» **EXERCISE BRIEF**
Once the line holding "Proof. intros Hj Hk." is found in the listing below, write it out and each later line exactly, up to and including the one holding "[yields mret outcome_ret].".

BEGIN SUPPLIED INFORMATION

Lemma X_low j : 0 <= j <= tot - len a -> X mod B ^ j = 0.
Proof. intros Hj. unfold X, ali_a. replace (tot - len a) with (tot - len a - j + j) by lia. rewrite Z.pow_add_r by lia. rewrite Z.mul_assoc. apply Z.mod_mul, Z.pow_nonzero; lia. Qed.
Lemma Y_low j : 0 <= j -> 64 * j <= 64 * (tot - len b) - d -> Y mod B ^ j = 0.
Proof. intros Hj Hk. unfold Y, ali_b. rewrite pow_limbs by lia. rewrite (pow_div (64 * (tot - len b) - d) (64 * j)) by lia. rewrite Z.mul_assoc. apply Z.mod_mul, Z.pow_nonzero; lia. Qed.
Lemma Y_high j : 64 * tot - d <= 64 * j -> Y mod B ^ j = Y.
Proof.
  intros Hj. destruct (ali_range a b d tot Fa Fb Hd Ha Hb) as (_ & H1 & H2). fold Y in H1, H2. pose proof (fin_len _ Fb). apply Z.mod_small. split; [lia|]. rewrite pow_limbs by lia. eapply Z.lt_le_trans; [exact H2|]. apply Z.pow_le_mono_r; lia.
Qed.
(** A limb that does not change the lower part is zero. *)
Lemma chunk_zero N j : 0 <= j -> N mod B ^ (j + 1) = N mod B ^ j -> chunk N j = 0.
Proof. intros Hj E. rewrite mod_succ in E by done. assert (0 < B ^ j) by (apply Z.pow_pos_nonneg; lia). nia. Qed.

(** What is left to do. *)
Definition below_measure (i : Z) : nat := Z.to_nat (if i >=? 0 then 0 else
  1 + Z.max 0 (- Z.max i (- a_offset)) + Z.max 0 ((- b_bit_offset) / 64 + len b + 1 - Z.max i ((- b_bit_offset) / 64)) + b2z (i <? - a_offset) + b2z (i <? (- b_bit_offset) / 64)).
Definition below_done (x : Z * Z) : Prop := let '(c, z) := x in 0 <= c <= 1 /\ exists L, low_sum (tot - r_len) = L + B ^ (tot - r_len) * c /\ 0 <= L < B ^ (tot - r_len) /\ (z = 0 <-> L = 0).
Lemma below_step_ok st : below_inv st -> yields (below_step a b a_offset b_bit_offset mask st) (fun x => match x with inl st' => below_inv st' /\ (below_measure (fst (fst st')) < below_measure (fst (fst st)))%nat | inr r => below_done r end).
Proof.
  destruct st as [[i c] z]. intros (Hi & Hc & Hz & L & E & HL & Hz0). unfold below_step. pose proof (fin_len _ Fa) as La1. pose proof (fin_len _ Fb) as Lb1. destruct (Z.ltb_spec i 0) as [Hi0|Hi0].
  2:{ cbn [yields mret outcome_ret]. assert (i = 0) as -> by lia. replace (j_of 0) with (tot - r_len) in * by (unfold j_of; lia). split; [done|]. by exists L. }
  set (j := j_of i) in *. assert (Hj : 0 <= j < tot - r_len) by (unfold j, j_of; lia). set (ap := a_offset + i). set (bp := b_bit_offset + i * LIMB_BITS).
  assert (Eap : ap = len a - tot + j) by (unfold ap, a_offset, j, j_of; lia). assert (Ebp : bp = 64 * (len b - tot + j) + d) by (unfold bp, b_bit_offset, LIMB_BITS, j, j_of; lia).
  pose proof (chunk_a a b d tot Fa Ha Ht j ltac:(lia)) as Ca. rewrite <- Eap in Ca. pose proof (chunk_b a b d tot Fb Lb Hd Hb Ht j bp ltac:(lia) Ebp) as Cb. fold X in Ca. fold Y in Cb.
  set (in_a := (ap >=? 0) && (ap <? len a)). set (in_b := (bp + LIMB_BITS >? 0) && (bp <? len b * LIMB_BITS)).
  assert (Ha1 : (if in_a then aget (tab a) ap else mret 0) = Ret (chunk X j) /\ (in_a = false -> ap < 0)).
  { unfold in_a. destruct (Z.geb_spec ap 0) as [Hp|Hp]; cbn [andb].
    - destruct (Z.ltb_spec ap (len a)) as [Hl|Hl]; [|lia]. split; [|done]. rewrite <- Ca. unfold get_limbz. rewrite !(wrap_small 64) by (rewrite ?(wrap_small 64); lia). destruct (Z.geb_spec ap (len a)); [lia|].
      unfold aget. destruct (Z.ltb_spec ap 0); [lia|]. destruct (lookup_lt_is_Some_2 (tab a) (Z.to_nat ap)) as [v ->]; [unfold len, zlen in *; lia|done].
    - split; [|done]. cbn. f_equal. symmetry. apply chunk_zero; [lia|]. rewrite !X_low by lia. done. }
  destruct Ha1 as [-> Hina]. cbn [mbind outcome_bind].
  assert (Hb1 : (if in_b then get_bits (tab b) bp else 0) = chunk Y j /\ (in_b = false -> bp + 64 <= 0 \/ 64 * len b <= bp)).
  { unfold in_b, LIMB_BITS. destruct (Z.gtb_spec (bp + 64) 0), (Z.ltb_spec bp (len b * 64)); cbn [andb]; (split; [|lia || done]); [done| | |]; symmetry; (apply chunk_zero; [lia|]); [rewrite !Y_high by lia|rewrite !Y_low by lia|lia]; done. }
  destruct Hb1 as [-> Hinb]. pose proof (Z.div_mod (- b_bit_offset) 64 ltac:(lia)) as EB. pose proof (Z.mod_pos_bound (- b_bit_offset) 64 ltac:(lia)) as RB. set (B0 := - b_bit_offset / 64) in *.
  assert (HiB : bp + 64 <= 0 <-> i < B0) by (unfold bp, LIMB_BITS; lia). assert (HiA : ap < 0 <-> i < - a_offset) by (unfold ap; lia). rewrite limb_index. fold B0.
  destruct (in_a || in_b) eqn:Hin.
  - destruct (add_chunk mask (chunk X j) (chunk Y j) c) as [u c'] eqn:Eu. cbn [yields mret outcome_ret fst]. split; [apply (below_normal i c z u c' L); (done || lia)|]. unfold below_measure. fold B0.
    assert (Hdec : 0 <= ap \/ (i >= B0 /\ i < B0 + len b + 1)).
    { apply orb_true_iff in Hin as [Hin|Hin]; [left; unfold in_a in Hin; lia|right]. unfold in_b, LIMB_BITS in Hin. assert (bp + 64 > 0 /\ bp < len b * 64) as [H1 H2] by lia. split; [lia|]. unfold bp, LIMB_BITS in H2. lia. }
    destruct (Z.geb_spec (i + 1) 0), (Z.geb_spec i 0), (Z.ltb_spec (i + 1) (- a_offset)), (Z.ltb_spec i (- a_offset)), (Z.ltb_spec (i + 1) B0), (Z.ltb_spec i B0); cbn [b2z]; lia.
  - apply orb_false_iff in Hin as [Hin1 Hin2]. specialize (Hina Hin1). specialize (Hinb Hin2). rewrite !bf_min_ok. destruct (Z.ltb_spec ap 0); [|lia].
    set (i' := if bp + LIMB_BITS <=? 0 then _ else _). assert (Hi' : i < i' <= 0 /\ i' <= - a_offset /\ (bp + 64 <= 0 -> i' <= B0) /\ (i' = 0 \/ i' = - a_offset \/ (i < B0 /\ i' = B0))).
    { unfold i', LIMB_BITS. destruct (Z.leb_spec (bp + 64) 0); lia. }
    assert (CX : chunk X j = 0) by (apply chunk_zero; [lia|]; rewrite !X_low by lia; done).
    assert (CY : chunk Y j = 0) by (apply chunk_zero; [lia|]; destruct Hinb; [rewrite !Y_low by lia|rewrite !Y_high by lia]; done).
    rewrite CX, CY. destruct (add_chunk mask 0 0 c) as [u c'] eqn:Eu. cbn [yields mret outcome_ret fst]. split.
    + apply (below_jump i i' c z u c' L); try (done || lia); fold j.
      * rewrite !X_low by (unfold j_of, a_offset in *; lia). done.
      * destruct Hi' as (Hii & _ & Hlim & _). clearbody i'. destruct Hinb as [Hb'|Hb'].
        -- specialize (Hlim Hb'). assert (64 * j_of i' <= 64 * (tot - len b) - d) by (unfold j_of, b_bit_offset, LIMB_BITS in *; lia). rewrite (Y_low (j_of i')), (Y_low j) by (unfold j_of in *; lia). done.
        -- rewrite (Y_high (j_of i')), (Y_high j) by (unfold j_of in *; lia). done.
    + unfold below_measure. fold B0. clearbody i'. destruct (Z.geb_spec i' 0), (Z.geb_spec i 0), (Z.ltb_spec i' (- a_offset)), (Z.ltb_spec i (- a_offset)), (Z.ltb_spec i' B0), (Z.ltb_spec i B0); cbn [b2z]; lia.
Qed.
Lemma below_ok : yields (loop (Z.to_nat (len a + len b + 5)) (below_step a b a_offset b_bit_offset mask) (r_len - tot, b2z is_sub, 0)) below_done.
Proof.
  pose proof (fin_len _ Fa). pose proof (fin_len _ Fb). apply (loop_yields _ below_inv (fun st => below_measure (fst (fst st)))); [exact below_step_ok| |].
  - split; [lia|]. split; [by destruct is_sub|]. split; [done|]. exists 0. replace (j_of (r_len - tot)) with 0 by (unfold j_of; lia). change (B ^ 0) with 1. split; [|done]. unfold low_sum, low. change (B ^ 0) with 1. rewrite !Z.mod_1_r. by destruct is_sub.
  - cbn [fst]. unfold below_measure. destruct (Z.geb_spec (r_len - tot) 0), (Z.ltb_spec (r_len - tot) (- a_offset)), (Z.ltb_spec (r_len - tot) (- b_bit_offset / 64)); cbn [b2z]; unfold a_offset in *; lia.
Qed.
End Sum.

END SUPPLIED INFORMATION

» **EXERCISE RESULT**
Proof. intros Hj Hk. unfold Y, ali_b. rewrite pow_limbs by lia. rewrite (pow_div (64 * (tot - len b) - d) (64 * j)) by lia. rewrite Z.mul_assoc. apply Z.mod_mul, Z.pow_nonzero; lia. Qed.
Lemma Y_high j : 64 * tot - d <= 64 * j -> Y mod B ^ j = Y.
Proof.
  intros Hj. destruct (ali_range a b d tot Fa Fb Hd Ha Hb) as (_ & H1 & H2). fold Y in H1, H2. pose proof (fin_len _ Fb). apply Z.mod_small. split; [lia|]. rewrite pow_limbs by lia. eapply Z.lt_le_trans; [exact H2|]. apply Z.pow_le_mono_r; lia.
Qed.
(** A limb that does not change the lower part is zero. *)
Lemma chunk_zero N j : 0 <= j -> N mod B ^ (j + 1) = N mod B ^ j -> chunk N j = 0.
Proof. intros Hj E. rewrite mod_succ in E by done. assert (0 < B ^ j) by (apply Z.pow_pos_nonneg; lia). nia. Qed.

(** What is left to do. *)
Definition below_measure (i : Z) : nat := Z.to_nat (if i >=? 0 then 0 else
  1 + Z.max 0 (- Z.max i (- a_offset)) + Z.max 0 ((- b_bit_offset) / 64 + len b + 1 - Z.max i ((- b_bit_offset) / 64)) + b2z (i <? - a_offset) + b2z (i <? (- b_bit_offset) / 64)).
Definition below_done (x : Z * Z) : Prop := let '(c, z) := x in 0 <= c <= 1 /\ exists L, low_sum (tot - r_len) = L + B ^ (tot - r_len) * c /\ 0 <= L < B ^ (tot - r_len) /\ (z = 0 <-> L = 0).
Lemma below_step_ok st : below_inv st -> yields (below_step a b a_offset b_bit_offset mask st) (fun x => match x with inl st' => below_inv st' /\ (below_measure (fst (fst st')) < below_measure (fst (fst st)))%nat | inr r => below_done r end).
Proof.
  destruct st as [[i c] z]. intros (Hi & Hc & Hz & L & E & HL & Hz0). unfold below_step. pose proof (fin_len _ Fa) as La1. pose proof (fin_len _ Fb) as Lb1. destruct (Z.ltb_spec i 0) as [Hi0|Hi0].
  2:{ cbn [yields mret outcome_ret]. assert (i = 0) as -> by lia. replace (j_of 0) with (tot - r_len) in * by (unfold j_of; lia). split; [done|]. by exists L. }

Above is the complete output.